The workers compensation laws shield employers from unlimited liability for torts against employees. In exchange, employers give up some of the defenses to workers' suits which were available to them at common law, such as assumption of risk. In other words, employers' duties to their employees are not defined by the act providing for worker's compensation; rather, they have tort duties to their employees ab initio. The Act simply permits them to satisfy those duties by making worker's compensation payments.
The Contribution Act codifies a strong public policy in favor of allocating the burden of a loss equitably among those responsible for that loss. See Stephens v. McBride, 97 Ill. 2d 515, 522-23, 74 Ill. Dec. 24, 455 N.E.2d 54 (1983). Whenever that policy might be subverted, as it would be here if both Northern Telecom and G&W are in fact liable for the damages at the HCO, the court is required to balance the policy supporting the right to contribution with that supporting immunity from contribution in each particular case.
In Stephens, the court balanced the policy supporting contribution against that supporting the notice provisions of the Tort Immunity Act, Ill.Rev.Stat. ch. 85, par. 8-102. The court found that the harm to municipal entities if the notice requirement were waived in contribution actions would be minimal. The court explained that although "timely notice allows the governmental entity the opportunity to examine the location of the occurrence at an early date so that conditions do not change and evidence does not become stale, to plan its budget in light of prospective liabilities, to settle claims and avoid costly civil litigation, and to correct the alleged defective condition so that future injuries and liabilities may be avoided", the fact that the statute itself permitted prospective plaintiffs up to a year to notify the municipality of their claims undermined most of these goals. Accordingly, the court found that waiving the notice period entirely for contribution claims would not significantly harm municipalities.
Here, the court must balance the policy supporting the freedom to contract against that supporting the availability of contribution. The policy supporting the freedom to contract is expressed in both the United States Constitution (Article 1, § 10) and the Illinois Constitution (Article 1, § 16). The policy supporting the right to seek contribution is not. The court is thus compelled to the conclusion that the former policy would trump the latter.

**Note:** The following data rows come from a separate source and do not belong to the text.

Lemma cell_href_anchor `{PyLib} (title_col : Td) (link : Anchor) (href : string) :
  td_a title_col = Some link → a_href link = Some href →
  cell_href title_col = Ok (Some href).
Proof. intros Ha Hh. unfold cell_href. by rewrite Ha, Hh. Qed.

Lemma cell_href_no_anchor `{PyLib} (title_col : Td) :
  td_a title_col = None → cell_href title_col = Ok None.
Proof. intros Ha. unfold cell_href. by rewrite Ha. Qed.

(** C4, what the code does.  With an anchor the url is the base url
    followed by its [href]; without an anchor the row is kept and its url
    is the base url followed by the text [None], not an absent value. *)
Theorem detail_url_of_row :
  extract_results search_terms example_table = Ok [example_row] ∧
  pdf_url example_row = base_url +:+ "/dm/a.pdf" ∧
  ∃ row, extract_results search_terms table_without_anchor = Ok [row] ∧
         pdf_url row = "https://www.primaria-iasi.roNone".
Proof.
  split; [by vm_compute|]. split; [by vm_compute|].
  eexists. split; [by vm_compute | reflexivity].
Qed.

(** ** Sorting by date *)

Section Sorting.
Context {A : Type} (key : A → Z).

Lemma insert_reverse_Permutation (x : A) (l : list A) :
  insert_reverse key x l ≡ₚ x :: l.
Proof.
  induction l as [|y l IH]; simpl; [done|].
  destruct (key y <=? key x)%Z; [done|].
  rewrite IH. apply Permutation_swap.
Qed.

Lemma sort_reverse_Permutation (l : list A) : sort_reverse key l ≡ₚ l.
Proof.
  induction l as [|x l IH]; simpl; [done|].
  by rewrite insert_reverse_Permutation, IH.
Qed.

Lemma insert_reverse_sorted (x : A) (l : list A) :
  StronglySorted (key_ge key) l → StronglySorted (key_ge key) (insert_reverse key x l).
Proof.
  induction 1 as [|y l Hl IH Hy]; simpl.
  - by repeat constructor.
  - destruct (key y <=? key x)%Z eqn:Hle.
    + apply Z.leb_le in Hle. constructor; [by constructor|].
      constructor; [done|].
      eapply Forall_impl; [exact Hy|]. unfold key_ge. intros z Hz. lia.
    + apply Z.leb_gt in Hle. constructor; [done|].
      rewrite insert_reverse_Permutation. constructor; [|done].
      unfold key_ge. lia.
Qed.

Lemma sort_reverse_sorted (l : list A) : StronglySorted (key_ge key) (sort_reverse key l).
Proof.
  induction l as [|x l IH]; simpl; [constructor|].
  by apply insert_reverse_sorted.
Qed.

(** The sort is stable: the elements of one key keep their order. *)
Lemma insert_reverse_stable (k : Z) (x : A) (l : list A) :
  List.filter (λ y, key y =? k)%Z (insert_reverse key x l) =
  List.filter (λ y, key y =? k)%Z (x :: l).
Proof.
  induction l as [|y l IH]; [done|].
  cbn [insert_reverse]. destruct (key y <=? key x)%Z eqn:Hle; [done|].
  apply Z.leb_gt in Hle. cbn [List.filter] in *. rewrite IH.
  destruct (key x =? k)%Z eqn:Hx, (key y =? k)%Z eqn:Hy; try done.
  apply Z.eqb_eq in Hx, Hy. lia.
Qed.

Lemma sort_reverse_stable (k : Z) (l : list A) :
  List.filter (λ y, key y =? k)%Z (sort_reverse key l) =
  List.filter (λ y, key y =? k)%Z l.
Proof.
  induction l as [|x l IH]; [done|].
  cbn [sort_reverse foldr]. rewrite insert_reverse_stable.
  cbn [List.filter]. fold (sort_reverse key l). by rewrite IH.
Qed.

Lemma StronglySorted_lookup_lt (R : relation A) (l : list A) (i j : nat) (a b : A) :
  StronglySorted R l → l !! i = Some a → l !! j = Some b → (i < j)%nat → R a b.
Proof.
  intros Hs. revert i j. induction Hs as [|x l Hl IH Hx]; intros i j Hi Hj Hij.
  - done.
  - destruct j as [|j]; [lia|]. destruct i as [|i]; simpl in *.
    + simplify_eq. rewrite Forall_forall in Hx. apply Hx.
      by eapply list_elem_of_lookup_2.
    + apply (IH i j); [done | done | lia].
Qed.

End Sorting.

(** C5, as the code has it.  Step 1 is a stable sort by date, latest
    first, in which a row without a parsed date counts as dated
    0001-01-01, the least date: the output is a rearrangement of the
    input, its keys never increase, rows of equal key keep the order of
    the input, and a row without a parsed date comes after every row
    dated later than 0001-01-01.  Rows dated 01.01.2026, 15.01.2026 and
    one without a parsed date come out as 15.01.2026, 01.01.2026 and the
    row without a date. *)
Theorem sort_by_date_descending (results : list Row) :
  let sorted := sort_reverse sort_key results in
  sorted ≡ₚ results ∧
  StronglySorted (λ a b, (sort_key b ≤ sort_key a)%Z) sorted ∧
  (∀ k, List.filter (λ r, sort_key r =? k)%Z sorted =
        List.filter (λ r, sort_key r =? k)%Z results) ∧
  (∀ r, date r = None → sort_key r = datetime_min) ∧
  (∀ i j ri rj d, sorted !! i = Some ri → sorted !! j = Some rj →
     date ri = None → date rj = Some d → (datetime_min < d)%Z → (j < i)%nat) ∧
  sort_reverse sort_key [row_dated "01.01.2026"; row_dated "15.01.2026"; row_dated "n/a"]
    = [row_dated "15.01.2026"; row_dated "01.01.2026"; row_dated "n/a"].
Proof.
  intros sorted.
  pose proof (sort_reverse_sorted sort_key results) as Hs.
  split; [apply sort_reverse_Permutation|]. split; [exact Hs|].
  split; [intros k; apply sort_reverse_stable|].
  split; [intros r Hr; unfold sort_key; by rewrite Hr|].
  split; [|by vm_compute].
  intros i j ri rj d Hi Hj Hri Hrj Hd.
  destruct (decide (j < i)%nat) as [|Hge]; [done | exfalso].
  assert (Hne : i ≠ j) by (intros ->; congruence).
  assert (Hlt : (i < j)%nat) by lia.
  pose proof (StronglySorted_lookup_lt _ _ _ _ _ _ Hs Hi Hj Hlt) as Hk.
  unfold key_ge, sort_key in Hk. rewrite Hri, Hrj in Hk. lia.
Qed.

(** C5 as stated fails: a row without a parsed date that precedes, in
    the input, a row dated 01.01.0001 still precedes it after the sort. *)
Lemma unparseable_not_always_last :
  date (row_dated "n/a") = None ∧
  date (row_dated "01.01.0001") = Some datetime_min ∧
  sort_reverse sort_key [row_dated "n/a"; row_dated "01.01.0001"]
    = [row_dated "n/a"; row_dated "01.01.0001"] ∧
  ¬ unparseable_last (sort_reverse sort_key [row_dated "n/a"; row_dated "01.01.0001"]).
Proof.
  split; [by vm_compute|]. split; [by vm_compute|]. split; [by vm_compute|].
  intros Hlast.
  specialize (Hlast 0%nat 1%nat (row_dated "n/a") (row_dated "01.01.0001")).
  assert (Hlt : (1 < 0)%nat); [|lia].
  apply Hlast; by vm_compute.
Qed.

(** ** The deduplication and recency filter *)

Lemma is_recent_spec (two_weeks_ago : Z) (r : Row) :
  is_recent two_weeks_ago r = true ↔ ∃ d, date r = Some d ∧ (two_weeks_ago ≤ d)%Z.
Proof.
  unfold is_recent. destruct (date r) as [d|].
  - rewrite Z.leb_le. split; [by exists d | by intros (? & [= <-] & ?)].
  - split; [done | by intros (? & ? & _)].
Qed.

Lemma two_weeks_before_Ok (now t : Z) :
  two_weeks_before now = Ok t ↔ t = (now - timedelta_days 14)%Z ∧ (datetime_min ≤ t)%Z.
Proof.
  unfold two_weeks_before.
  destruct (now - timedelta_days 14 <? datetime_min)%Z eqn:Hlt.
  - apply Z.ltb_lt in Hlt. split; [done | intros [-> ?]; lia].
  - apply Z.ltb_ge in Hlt. split; [intros [= <-]; done | by intros [-> _]].
Qed.

(** The subtraction of line 125 raises nothing but [OverflowError]. *)
Lemma two_weeks_before_raises (now : Z) (e : exn) :
  two_weeks_before now = Raise e → e = Exception OverflowError.
Proof.
  unfold two_weeks_before.
  destruct (now - timedelta_days 14 <? datetime_min)%Z; [by intros [= <-] | done].
Qed.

Furthermore, Illinois has a public policy supporting certainty in business relations, strongly supported by Illinois courts. See, for example, Harris v. Walker, supra, 119 Ill. 2d at 548 and cases cited therein. Here, there is no doubt that the contract in issue was fairly bargained for. To subvert the explicit intent of the parties in this case would violate clear and important public policies in Illinois and the United States, and this court is convinced that Illinois courts would not do so.
G&W's remaining arguments also fail to convince this court G&W argues, correctly, that the mere existence of a contract between the parties does not of itself prohibit a tort action. Indeed, it is entirely feasible that the breach of a contract could give rise to both tort and contract claims. See Knox College v. Celotex Corp., 88 Ill. 2d 407, 420, 58 Ill. Dec. 725, 430 N.E.2d 976 (1981). That does not mean that all contracts, regardless of their specific language, must be so construed. In other words, to say that the fact that a contract exists is not a bar to a tort action is not to say that all contracts must be construed to permit such an action, despite explicit language to the contrary.
G&W cites Scott & Fetzer Co. v. Montgomery Ward & Co., 112 Ill. 2d 378, 98 Ill. Dec. 1, 493 N.E.2d 1022 (1986), in support of its argument that it is entitled to bring in Northern Telecom as a third-party. The suit in Scott & Fetzer arose out of a warehouse fire. One of the tenants in the warehouse, Montgomery Ward, had contracted with a company to install a fire protection system. The system failed, a fire occurred and a number of warehouse tenants, in addition to Montgomery Ward, suffered extensive property damage. The court determined that the other tenants in the warehouse whose property was damaged in the fire had a right to sue both the company which had installed the fire protection system and Montgomery Ward. Thus, in contrast to this case, the action by non-contracting parties was not brought pursuant to the Contribution Act.
The court considered the effect of an exculpatory clause on a claim for contribution because Montgomery Ward, the defendant in the initial suit, attempted to bring in the company which had installed the fire protection system as a third-party defendant. The court refused to construe the exculpatory clause as barring the third-party suit since its language did not explicitly do so. Id. at 395. That is quite a different factual and procedural setting from the one here. In the instant case, the contract explicitly bars a tort action between Illinois Bell and Northern Telecom. Indeed, the court implied in Scott & Fetzer that this type of bar would be binding. See id. at 391.
The contract between Northern Telecom and Illinois Bell preempts tort duties and thus precludes tort liability. Accordingly, Northern Telecom cannot be held liable to G&W under the Contribution Act.
Northern Telecom's motion for summary judgment is granted.